(* ===== verification/IoNative.v ===== *)
(** * IoNative: the errors and addresses of the system

    Models [src/io/native.cpp] as it is built on posix systems: the errors of
    the system with their network codes, socket addresses, and the creation of
    sockets.  A call of the system is its result, which is an argument. *)

From S2P Require Import Prelude.
From S2P Require Import Errors.

Module native.

(** ** Errors *)

(** The values of [errno] that the code names; [EWOULDBLOCK] is [EAGAIN]. *)
Inductive native :=
  | no_error
  | ECANCELED | ECONNABORTED | EAFNOSUPPORT | EDESTADDRREQ | EADDRINUSE | EISCONN | EALREADY | EINPROGRESS | EADDRNOTAVAIL | ENETDOWN | ENETUNREACH
  | EHOSTUNREACH | ECONNREFUSED | EAGAIN | ESHUTDOWN | ENETRESET | ENOPROTOOPT | ENOTCONN | ENOTSOCK | EPROTONOSUPPORT | EPROTOTYPE | EPIPE
  | ECONNRESET | EBADF | EMSGSIZE | EFAULT | EINTR | EINVAL | ENAMETOOLONG | EMFILE | ENOMEM | ENOBUFS | EACCES | EOPNOTSUPP | EPERM | ETIMEDOUT
  | other_error (n : Z).

#[global] Instance native_eq_dec : EqDecision native.
Proof. solve_decision. Defined.

Definition is_would_block (n : native) : bool := bool_decide (n = EAGAIN).
Definition is_in_progress (n : native) : bool := bool_decide (n = EINPROGRESS).

Definition to_code (n : native) : code :=
  match n with
  | no_error => error.success
  | ECANCELED | ECONNABORTED => error.operation_canceled
  | EAFNOSUPPORT | EDESTADDRREQ => error.resolve_failed
  | EADDRINUSE | EISCONN | EALREADY | EINPROGRESS => error.address_in_use
  | EADDRNOTAVAIL | ENETDOWN | ENETUNREACH => error.net_unreachable
  | EHOSTUNREACH => error.host_unreachable
  | ECONNREFUSED => error.connection_refused
  | EAGAIN => error.would_block
  | ESHUTDOWN | ENETRESET | ENOPROTOOPT | ENOTCONN | ENOTSOCK | EPROTONOSUPPORT | EPROTOTYPE | EPIPE => error.connect_failed
  | ECONNRESET => error.peer_disconnect
  | EBADF | EMSGSIZE => error.bad_stream
  | EFAULT | EINTR | EINVAL | ENAMETOOLONG | EMFILE | ENOMEM => error.invalid_configuration
  | ENOBUFS => error.insufficient_buffer
  | EACCES | EOPNOTSUPP | EPERM => error.not_allowed
  | ETIMEDOUT => error.channel_timeout
  | other_error _ => error.unknown
  end.

(** Only the absence of an error is a success. *)
Lemma to_code_failed n : failed (to_code n) = negb (bool_decide (n = no_error)).
Proof. by destruct n. Qed.

(** ** Addresses *)

Inductive ip_address := ipv4 (bytes : bytes) | ipv6 (bytes : bytes).

Record endpoint := mk_endpoint { address : ip_address; port : Z }.

(** The families of [sockaddr]. *)
Inductive family := AF_UNSPEC | AF_INET | AF_INET6 | other_family (n : Z).

Record socket_address := mk_address { sin_family : family; sin_port : Z; sin_addr : bytes; size : Z }.

(** The size of [sockaddr_in] and of [sockaddr_in6]. *)
Definition sockaddr_in_size : Z := 16.
Definition sockaddr_in6_size : Z := 28.

(** The order of bytes of the network, on a host that is little endian. *)
Definition htons (p : Z) : Z := Z.lor (Z.shiftl (Z.land p 255) 8) (Z.shiftr p 8).
Definition ntohs : Z -> Z := htons.

Definition to_socket_address (point : endpoint) : socket_address :=
  match address point with
  | ipv6 l => mk_address AF_INET6 (htons (port point)) l sockaddr_in6_size
  | ipv4 l => mk_address AF_INET (htons (port point)) l sockaddr_in_size
  end.

(** An address of another family is the endpoint that libbitcoin-system constructs by default. *)
Definition to_endpoint (unspecified : endpoint) (a : socket_address) : endpoint :=
  match sin_family a with
  | AF_INET6 => mk_endpoint (ipv6 (sin_addr a)) (ntohs (sin_port a))
  | AF_INET => mk_endpoint (ipv4 (sin_addr a)) (ntohs (sin_port a))
  | _ => unspecified
  end.

Lemma htons_bits p i : 0 <= i -> 0 <= p < 2 ^ 16 -> Z.testbit (htons p) i = if i <? 8 then Z.testbit p (i + 8) else (i <? 16) && Z.testbit p (i - 8).
Proof.
  intros Hi Hp. unfold htons. rewrite Z.lor_spec, Z.shiftl_spec, Z.land_spec, Z.shiftr_spec by lia.
  assert (forall j, 16 <= j -> Z.testbit p j = false) as Hhigh.
  { intros j Hj. destruct (Z.eq_dec p 0) as [-> | Hn]; [apply Z.bits_0 |]. apply Z.bits_above_log2; [lia |]. assert (Z.log2 p < 16) by (apply Z.log2_lt_pow2; lia). lia. }
  change 255 with (Z.ones 8). destruct (Z.ltb_spec i 8).
  - rewrite (Z.testbit_neg_r p (i - 8)) by lia. by rewrite andb_false_l.
  - rewrite (Hhigh (i + 8)) by lia. rewrite orb_false_r. destruct (Z.ltb_spec i 16).
    + rewrite Z.ones_spec_low by lia. by rewrite andb_true_r.
    + rewrite Z.ones_spec_high by lia. by rewrite andb_false_r.
Qed.

Lemma htons_involutive p : 0 <= p < 2 ^ 16 -> htons (htons p) = p.
Proof.
  intros Hp. assert (0 <= htons p < 2 ^ 16) as Hh.
  { assert (0 <= htons p) as Hn by (unfold htons; apply Z.lor_nonneg; split; [apply Z.shiftl_nonneg, Z.land_nonneg; lia | apply Z.shiftr_nonneg; lia]).
    split; [done |]. destruct (Z.eq_dec (htons p) 0) as [-> | Hz]; [lia |]. apply Z.log2_lt_pow2; [lia |].
    destruct (Z.lt_ge_cases (Z.log2 (htons p)) 16) as [? | Hge]; [done |]. exfalso.
    assert (Z.testbit (htons p) (Z.log2 (htons p)) = true) as Hb by (apply Z.bit_log2; lia).
    rewrite htons_bits in Hb by lia. rewrite (proj2 (Z.ltb_ge _ 8)), (proj2 (Z.ltb_ge _ 16)) in Hb by lia. done. }
  apply Z.bits_inj'. intros i Hi. rewrite (htons_bits (htons p) i) by lia. destruct (Z.ltb_spec i 8).
  - rewrite htons_bits, (proj2 (Z.ltb_ge _ 8)), (proj2 (Z.ltb_lt (i + 8) 16)) by lia. cbn [andb]. f_equal. lia.
  - destruct (Z.ltb_spec i 16); cbn [andb].
    + rewrite htons_bits, (proj2 (Z.ltb_lt (i - 8) 8)) by lia. f_equal. lia.
    + symmetry. destruct (Z.eq_dec p 0) as [-> | Hn]; [apply Z.bits_0 |]. apply Z.bits_above_log2; [lia |].
      assert (Z.log2 p < 16) by (apply Z.log2_lt_pow2; lia). lia.
Qed.

(** An endpoint is had from its socket address. *)
Lemma to_endpoint_to_socket_address unspecified point : 0 <= port point < 2 ^ 16 -> to_endpoint unspecified (to_socket_address point) = point.
Proof. destruct point as [[l | l] p]; intros Hp; cbn in *; unfold to_endpoint, ntohs; cbn; by rewrite htons_involutive. Qed.

(** ** Sockets *)

(** [::socket] gives a handle or an error, the two calls of [fcntl] an error or
    none; a socket that is not made nonblocking is closed. *)
Definition create_socket {H : Type} (socket : native + H) (flags : native) : native + H :=
  match socket with
  | inl n => inl n
  | inr h => if bool_decide (flags = no_error) then inr h else inl flags
  end.

End native.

------------------------------------------------

Scan the entries above for the line containing "ENOBUFS => error.insufficient_buffer", and copy it and all lines after it exactly, down to and including the line containing "(** ** Addresses *)".

> _FINISHED EXERCISE_
  | ENOBUFS => error.insufficient_buffer
  | EACCES | EOPNOTSUPP | EPERM => error.not_allowed
  | ETIMEDOUT => error.channel_timeout
  | other_error _ => error.unknown
  end.

(** Only the absence of an error is a success. *)
Lemma to_code_failed n : failed (to_code n) = negb (bool_decide (n = no_error)).
Proof. by destruct n. Qed.

(** ** Addresses *)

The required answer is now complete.